Zweimal in der Woche besucht Daisy Agravante einen Sprachkurs an der Volkshochschule in Bonn. Speziell für medizinisches Deutsch. Der Kurs ist verpflichtend für die Anerkennung als Krankenschwester in Deutschland. Die Zeit wird ihr als Arbeitszeit angerechnet.
Sprachprobleme zwischen Pflegekräften
Die Sprache ist das größte Problem bei der Integration der ausländischen Pflegekräfte. Das sagt auch Guy Harald Hofmann. Der 59-Jährige lebt in der Nähe von Osnabrück, ist Pfleger aus Überzeugung und glaubt wie viele Kritiker nicht daran, dass die ausländischen Pflegekräfte das deutsche Gesundheitssystem vor dem Kollaps bewahren können.
"Im Krankenhausbereich in Pforzheim habe ich das aktuell gerade selbst erlebt, wo sieben Pflegekräfte aus Ex-Jugoslawien, eine aus Makedonien und sechs aus Bosnien anwesend waren, die wirklich nicht gut Deutsch konnten. Wenn dieser Kollege in der Urologie arbeitet und ich mich nicht mit ihm auseinandersetzen kann, welche speziellen Anforderungen ich jetzt habe, dann kann er das nicht nur mündlich nicht, sondern auch schriftlich nicht. Und entsprechend knapp ist die Dokumentation. Und ich versteife mich nicht auf Orthografie, sondern auf Inhalte, die transportiert werden müssen, weil die Info über das Wohl und Wehe der Patienten ein wichtiger Bestandteil in der Pflege ist."
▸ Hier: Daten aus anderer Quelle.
(* ===== verification/Cstring.v ===== *)
(** * The memory routines of libraries/rosestd/src/cstring.cpp

    Memory maps addresses to bytes; an access to an address it does not map is
    an error.  [memcpy] copies in words as wide as the alignment of its three
    arguments allows. *)
From S2P Require Import Prelude.

Abbreviation memory := (gmap Z Z).

Definition load8 (p : Z) : M memory Z := fun m =>
  match m !! p with Some b => Ok (b, m) | None => Err Fault end.
Definition store8 (p b : Z) : M memory unit := fun m =>
  match m !! p with Some _ => Ok (tt, <[p := b]> m) | None => Err Fault end.
(** A word of [w] bytes is the list of its bytes, in the order of memory. *)
Fixpoint load_word (w : nat) (p : Z) : M memory (list Z) :=
  match w with
  | O => ret []
  | S w' => let* b := load8 p in let* bs := load_word w' (p + 1) in ret (b :: bs)
  end.
Fixpoint store_word (bs : list Z) (p : Z) : M memory unit :=
  match bs with
  | [] => ret tt
  | b :: bs' => store8 p b ;; store_word bs' (p + 1)
  end.

(** [__memcpy<Repr>], [w] the size of [Repr]: [n] words left. *)
Fixpoint memcpy_loop (w : nat) (n : nat) (s1 s2 : Z) : M memory unit :=
  match n with
  | O => ret tt
  | S n' =>
      let* x := load_word w s2 in
      store_word x s1 ;;
      memcpy_loop w n' (s1 + Z.of_nat w) (s2 + Z.of_nat w)
  end.
Definition __memcpy (w : nat) (s1 s2 n : Z) : M memory Z :=
  memcpy_loop w (Z.to_nat (n / Z.of_nat w)) s1 s2 ;; ret s1.

(** [__builtin_ffsll]: one more than the index of the lowest bit that is set. *)
Fixpoint ffs_from (fuel : nat) (i x : Z) : Z :=
  match fuel with
  | O => 0
  | S f => if Z.testbit x i then i + 1 else ffs_from f (i + 1) x
  end.
Definition ffsll (x : Z) : Z := ffs_from 64 0 x.

Definition memcpy (s1 s2 n : Z) : M memory Z :=
  let common := Z.lor (Z.lor s1 s2) n in
  let ffs := ffsll common in
  if ffs =? 1 then __memcpy 1 s1 s2 n
  else if ffs =? 2 then __memcpy 2 s1 s2 n
  else if ffs =? 3 then __memcpy 4 s1 s2 n
  else __memcpy 8 s1 s2 n.

Fixpoint memcmp_loop (n : nat) (s1 s2 : Z) : M memory Z :=
  match n with
  | O => ret 0
  | S n' =>
      let* a := load8 s1 in
      let* b := load8 s2 in
      if negb (a =? b) then ret (a - b) else memcmp_loop n' (s1 + 1) (s2 + 1)
  end.
Definition memcmp (s1 s2 n : Z) : M memory Z := memcmp_loop (Z.to_nat n) s1 s2.

(** [None] is the null pointer. *)
Fixpoint memchr_loop (n : nat) (uc p : Z) : M memory (option Z) :=
  match n with
  | O => ret None
  | S n' => let* b := load8 p in if b =? uc then ret (Some p) else memchr_loop n' uc (p + 1)
  end.
Definition memchr (s c n : Z) : M memory (option Z) := memchr_loop (Z.to_nat n) (u8 c) s.

Fixpoint memset_loop (n : nat) (c p : Z) : M memory unit :=
  match n with
  | O => ret tt
  | S n' => store8 p (u8 c) ;; memset_loop n' c (p + 1)
  end.
Definition memset (s c n : Z) : M memory Z := memset_loop (Z.to_nat n) c s ;; ret s.

(** The scan of [strlen] steps past the terminator. *)
Fixpoint strlen_loop (fuel : nat) (s : Z) : M memory Z :=
  match fuel with
  | O => fail NoFuel
  | S f => let* b := load8 s in if b =? 0 then ret (s + 1) else strlen_loop f (s + 1)
  end.
Definition strlen (fuel : nat) (s : Z) : M memory Z := let* e := strlen_loop fuel s in ret (e - s).

(** ** Regions *)

Definition mapped (m : memory) (p n : Z) : Prop := forall a, p <= a < p + n -> is_Some (m !! a).
(** [m'] is [m] with the bytes of [s2, s2 + n) copied to [s1, s1 + n). *)
Definition copied (m m' : memory) (s1 s2 n : Z) : Prop :=
  forall a, m' !! a = if decide (s1 <= a < s1 + n) then m !! (s2 + (a - s1)) else m !! a.

(** The bytes at [p], as far as they are mapped. *)
Definition region (m : memory) (p : Z) (n : nat) (bs : list Z) : Prop :=
  length bs = n /\ forall i b, bs !! i = Some b -> m !! (p + Z.of_nat i) = Some b.

Lemma load8_ok m p b : m !! p = Some b -> load8 p m = Ok (b, m).
Proof. unfold load8. by intros ->. Qed.
Lemma store8_ok m p b : is_Some (m !! p) -> store8 p b m = Ok (tt, <[p := b]> m).
Proof. unfold store8. by intros [? ->]. Qed.

Lemma load_word_ok m w p :
  mapped m p (Z.of_nat w) -> exists bs, load_word w p m = Ok (bs, m) /\ region m p w bs.
Proof.
  revert p. induction w as [|w IH]; intros p Hm; [by exists []|]. cbn [load_word].
  destruct (Hm p ltac:(lia)) as [b Hb]. erewrite bind_Ok by (by apply load8_ok).
  destruct (IH (p + 1)) as (bs & E & L & R); [intros a Ha; apply Hm; lia|]. erewrite bind_Ok by done.
  exists (b :: bs). split; [done|]. split; [cbn; lia|]. intros [|i] c Hc; cbn in Hc.
  - rewrite Z.add_0_r. congruence.
  - replace (p + Z.of_nat (S i)) with (p + 1 + Z.of_nat i) by lia. by apply R.
Qed.
Lemma store_word_ok m bs p :
  mapped m p (Z.of_nat (length bs)) ->
  exists m', store_word bs p m = Ok (tt, m') /\
    forall a, m' !! a = if decide (p <= a < p + Z.of_nat (length bs)) then bs !! Z.to_nat (a - p) else m !! a.
Proof.
  revert m p. induction bs as [|b bs IH]; intros m p Hm; cbn [store_word length].
  { exists m. split; [done|]. intros a. rewrite decide_False by (cbn; lia). done. }
  erewrite bind_Ok by (apply store8_ok, Hm; cbn; lia).
  destruct (IH (<[p := b]> m) (p + 1)) as (m' & E & H).
  { intros a Ha. rewrite lookup_insert_ne by lia. apply Hm. cbn. lia. }
  exists m'. split; [done|]. intros a. rewrite H. destruct (decide (a = p)) as [->|Hne].
  - rewrite decide_False by lia. rewrite decide_True by lia. rewrite lookup_insert_eq, Z.sub_diag. done.
  - repeat case_decide; try lia; [|by rewrite lookup_insert_ne].
    replace (Z.to_nat (a - p)) with (S (Z.to_nat (a - (p + 1)))) by lia. done.
Qed.

Lemma memcpy_loop_ok m w n s1 s2 :
  (0 < w)%nat -> let len := Z.of_nat n * Z.of_nat w in
  mapped m s1 len -> mapped m s2 len -> s1 + len <= s2 \/ s2 + len <= s1 ->
  exists m', memcpy_loop w n s1 s2 m = Ok (tt, m') /\ copied m m' s1 s2 len.
Proof.
  intros Hw. revert m s1 s2. induction n as [|n IH]; intros m s1 s2 len H1 H2 Hd; cbn [memcpy_loop].
  { exists m. split; [done|]. intros a. rewrite decide_False by lia. done. }
  assert (Hl : len = Z.of_nat w + Z.of_nat n * Z.of_nat w) by (subst len; lia). clearbody len. subst len.
  destruct (load_word_ok m w s2) as (bs & E & L & R); [intros a Ha; apply H2; nia|]. erewrite bind_Ok by done.
  destruct (store_word_ok m bs s1) as (m1 & E1 & S1); [intros a Ha; apply H1; nia|]. erewrite bind_Ok by done.
  rewrite L in S1.
  assert (Hm1 : forall a, is_Some (m !! a) -> is_Some (m1 !! a)).
  { intros a Ha. rewrite S1. case_decide; [|done]. apply lookup_lt_is_Some. lia. }
  destruct (IH m1 (s1 + Z.of_nat w) (s2 + Z.of_nat w)) as (m2 & E2 & S2);
    [intros a Ha; apply Hm1, H1; nia|intros a Ha; apply Hm1, H2; nia|nia|].
  exists m2. split; [done|]. intros a. rewrite S2, !S1.
  destruct (decide (s1 <= a < s1 + Z.of_nat w)) as [Ha|Ha].
  - rewrite decide_False by nia. rewrite decide_True by nia.
    destruct (lookup_lt_is_Some_2 bs (Z.to_nat (a - s1))) as [b Hb]; [lia|]. rewrite Hb.
    apply R in Hb. rewrite Z2Nat.id in Hb by lia. by rewrite Hb.
  - destruct (decide (s1 + Z.of_nat w <= a < s1 + Z.of_nat w + Z.of_nat n * Z.of_nat w)) as [Ha2|Ha2].
    + rewrite decide_False by nia. rewrite decide_True by nia. f_equal. lia.
    + rewrite decide_False by nia. done.
Qed.

Lemma low_bits_clear x y k : 0 <= k -> (forall i, 0 <= i < k -> Z.testbit (Z.lor x y) i = false) -> y mod 2 ^ k = 0.
Proof.
  intros Hk H. rewrite <- Z.land_ones by done. apply Z.bits_inj'. intros i Hi. rewrite Z.land_spec, Z.testbit_0_l.
  destruct (decide (i < k)).
  - specialize (H i ltac:(lia)). rewrite Z.lor_spec in H. apply orb_false_iff in H as [_ ->]. done.
  - rewrite Z.ones_spec_high by lia. apply andb_false_r.
Qed.

(** The width chosen divides the length. *)
Lemma width_divides x n (k : Z) :
  ffsll (Z.lor x n) = k + 1 /\ 0 <= k < 3 \/ ffsll (Z.lor x n) <> 1 /\ ffsll (Z.lor x n) <> 2 /\ ffsll (Z.lor x n) <> 3 /\ k = 3 ->
  n mod 2 ^ k = 0.
Proof.
  intros H. apply (low_bits_clear x); [lia|]. intros i Hi. set (c := Z.lor x n) in *.
  assert (B : forall f j, ffs_from f j c = 0 \/ j + 1 <= ffs_from f j c).
  { clear. intros f. induction f as [|f IH]; intros j; [by left|]. cbn. destruct (Z.testbit c j); [lia|].
    destruct (IH (j + 1)); lia. }
  unfold ffsll in H. cbn [ffs_from] in H. specialize (B 61%nat (0 + 1 + 1 + 1)).
  set (z := ffs_from 61 _ c) in *. clearbody z.
  change (0 + 1) with 1 in *. change (1 + 1) with 2 in *. change (2 + 1) with 3 in *.
  destruct (Z.testbit c 0) eqn:T0; [lia|]. destruct (Z.testbit c 1) eqn:T1; [assert (i = 0) as -> by lia; done|].
  destruct (Z.testbit c 2) eqn:T2; [assert (i = 0 \/ i = 1) as [-> | ->] by lia; done|].
  assert (i = 0 \/ i = 1 \/ i = 2) as [-> |[-> | ->]] by lia; done.
Qed.

Lemma __memcpy_ok m k s1 s2 n :
  0 <= n -> n mod 2 ^ Z.of_nat k = 0 -> mapped m s1 n -> mapped m s2 n -> s1 + n <= s2 \/ s2 + n <= s1 ->
  exists m', __memcpy (2 ^ k) s1 s2 n m = Ok (s1, m') /\ copied m m' s1 s2 n.
Proof.
  intros Hn Hm H1 H2 Hd. unfold __memcpy. rewrite Nat2Z.inj_pow. change (Z.of_nat 2) with 2.
  pose proof (Z.div_exact n (2 ^ Z.of_nat k) ltac:(apply Z.pow_nonzero; lia)) as [_ E]. specialize (E Hm).
  assert (Hp : 0 < 2 ^ Z.of_nat k) by (apply Z.pow_pos_nonneg; lia).
  assert (Hq : 0 <= n / 2 ^ Z.of_nat k) by (by apply Z.div_pos).
  assert (El : Z.of_nat (Z.to_nat (n / 2 ^ Z.of_nat k)) * Z.of_nat (2 ^ k) = n).
  { rewrite Nat2Z.inj_pow, Z2Nat.id by done. change (Z.of_nat 2) with 2. lia. }
  destruct (memcpy_loop_ok m (2 ^ k) (Z.to_nat (n / 2 ^ Z.of_nat k)) s1 s2) as (m' & E' & C); rewrite ?El; try done.
  { apply Nat.neq_0_lt_0, Nat.pow_nonzero. lia. }
  erewrite bind_Ok by done. exists m'. split; [done|]. by rewrite El in C.
Qed.

(** Whatever the alignment of its arguments, [memcpy] between mapped regions
    that do not overlap gives back the destination and changes memory exactly by
    copying the [n] bytes: the wide copies it chooses are the bytewise one. *)
Theorem memcpy_copies m s1 s2 n :
  0 <= n -> mapped m s1 n -> mapped m s2 n -> s1 + n <= s2 \/ s2 + n <= s1 ->
  exists m', memcpy s1 s2 n m = Ok (s1, m') /\ copied m m' s1 s2 n.
Proof.
  intros Hn H1 H2 Hd. unfold memcpy. set (x := Z.lor s1 s2).
  destruct (Z.eqb_spec (ffsll (Z.lor x n)) 1); [apply (__memcpy_ok m 0); try done; apply (width_divides x); lia|].
  destruct (Z.eqb_spec (ffsll (Z.lor x n)) 2); [apply (__memcpy_ok m 1); try done; apply (width_divides x); lia|].
  destruct (Z.eqb_spec (ffsll (Z.lor x n)) 3); [apply (__memcpy_ok m 2); try done; apply (width_divides x); lia|].
  apply (__memcpy_ok m 3); try done. apply (width_divides x). lia.
Qed.

Definition sample_memory : memory := list_to_map ((fun i => (Z.of_nat i, Z.of_nat i * 7 mod 256)) <$> seq 0 64).
Lemma sample_mapped p n : 0 <= p -> p + n <= 64 -> mapped sample_memory p n.
Proof.
  intros H1 H2 a Ha. assert (Hn : (Z.to_nat a < 64)%nat) by lia. rewrite <- (Z2Nat.id a) by lia.
  generalize dependent (Z.to_nat a). intros k Hk. do 64 (destruct k as [|k]; [by eexists|]). lia.
Qed.
Lemma memcpy_copies_witness : exists m', memcpy 8 40 20 sample_memory = Ok (8, m') /\ copied sample_memory m' 8 40 20.
Proof. apply memcpy_copies; [lia|apply sample_mapped; lia|apply sample_mapped; lia|lia]. Defined.

(** [strlen] counts the terminator. *)
Lemma strlen_loop_ok m (n : nat) s fuel :
  (forall i, (i < n)%nat -> exists b, m !! (s + Z.of_nat i) = Some b /\ b <> 0) -> m !! (s + Z.of_nat n) = Some 0 ->
  (n < fuel)%nat -> strlen_loop fuel s m = Ok (s + Z.of_nat n + 1, m).
Proof.
  revert s fuel. induction n as [|n IH]; intros s [|fuel] H H0 Hf; try lia; cbn [strlen_loop].
  - rewrite Z.add_0_r in *. erewrite bind_Ok by (by apply load8_ok). done.
  - destruct (H 0%nat ltac:(lia)) as (b & Hb & Hnz). rewrite Z.add_0_r in Hb. erewrite bind_Ok by (by apply load8_ok).
    rewrite (proj2 (Z.eqb_neq _ _)) by done. rewrite IH; [do 2 f_equal; lia| | |lia].
    + intros i Hi. replace (s + 1 + Z.of_nat i) with (s + Z.of_nat (S i)) by lia. apply H. lia.
    + by replace (s + 1 + Z.of_nat n) with (s + Z.of_nat (S n)) by lia.
Qed.

(** On a string of [n] characters before the terminating zero, [strlen] ends
    and gives [n + 1], one more than the number of characters, leaving memory as
    it was. *)
Theorem strlen_counts_terminator m s (n : nat) :
  (forall i, (i < n)%nat -> exists b, m !! (s + Z.of_nat i) = Some b /\ b <> 0) -> m !! (s + Z.of_nat n) = Some 0 ->
  strlen (S n) s m = Ok (Z.of_nat n + 1, m).
Proof.
  intros H H0. unfold strlen. erewrite bind_Ok by (by eapply strlen_loop_ok; eauto). unfold ret. do 2 f_equal. lia.
Qed.
Lemma strlen_counts_terminator_witness :
  strlen 3 10 (<[10 := 104]> (<[11 := 105]> (<[12 := 0]> ∅))) = Ok (3, <[10 := 104]> (<[11 := 105]> (<[12 := 0]> ∅))).
Proof.
  apply (strlen_counts_terminator _ 10 2); [|by vm_compute].
  intros [|[|i]] Hi; [by exists 104|by exists 105|lia].
Defined.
Ein Jahr ist vergangen, seit Daisy in Deutschland angekommen ist. Sie fühlt sich wohl in Bonn, hat Freunde gefunden und spricht inzwischen gut deutsch. Und: Ende September kam die Anerkennungsurkunde als Krankenschwester. Das heißt, der unbefristete Arbeitsvertrag ist in greifbarer Nähe.
Was fehlt ist die Familie.
Über die Sozialen Netzwerke sehen und sprechen sich Daisy, ihr Mann und ihre Tochter jeden Tag. Immer morgens, wenn Daisy gegen sechs Uhr früh auf dem Weg ins Krankenhaus ist, ruft sie an. Denn dann ist auf den Philippinen Mittagspause. Doch: Es gibt gute Aussichten, dass das bald vorbei ist. Bald will Daisy die ersten Anträge zum Familiennachzug einreichen. Wenn alles klappt, könnten ihre Tochter und ihr Mann dann vielleicht schon Ende des kommenden Jahres nach Deutschland kommen.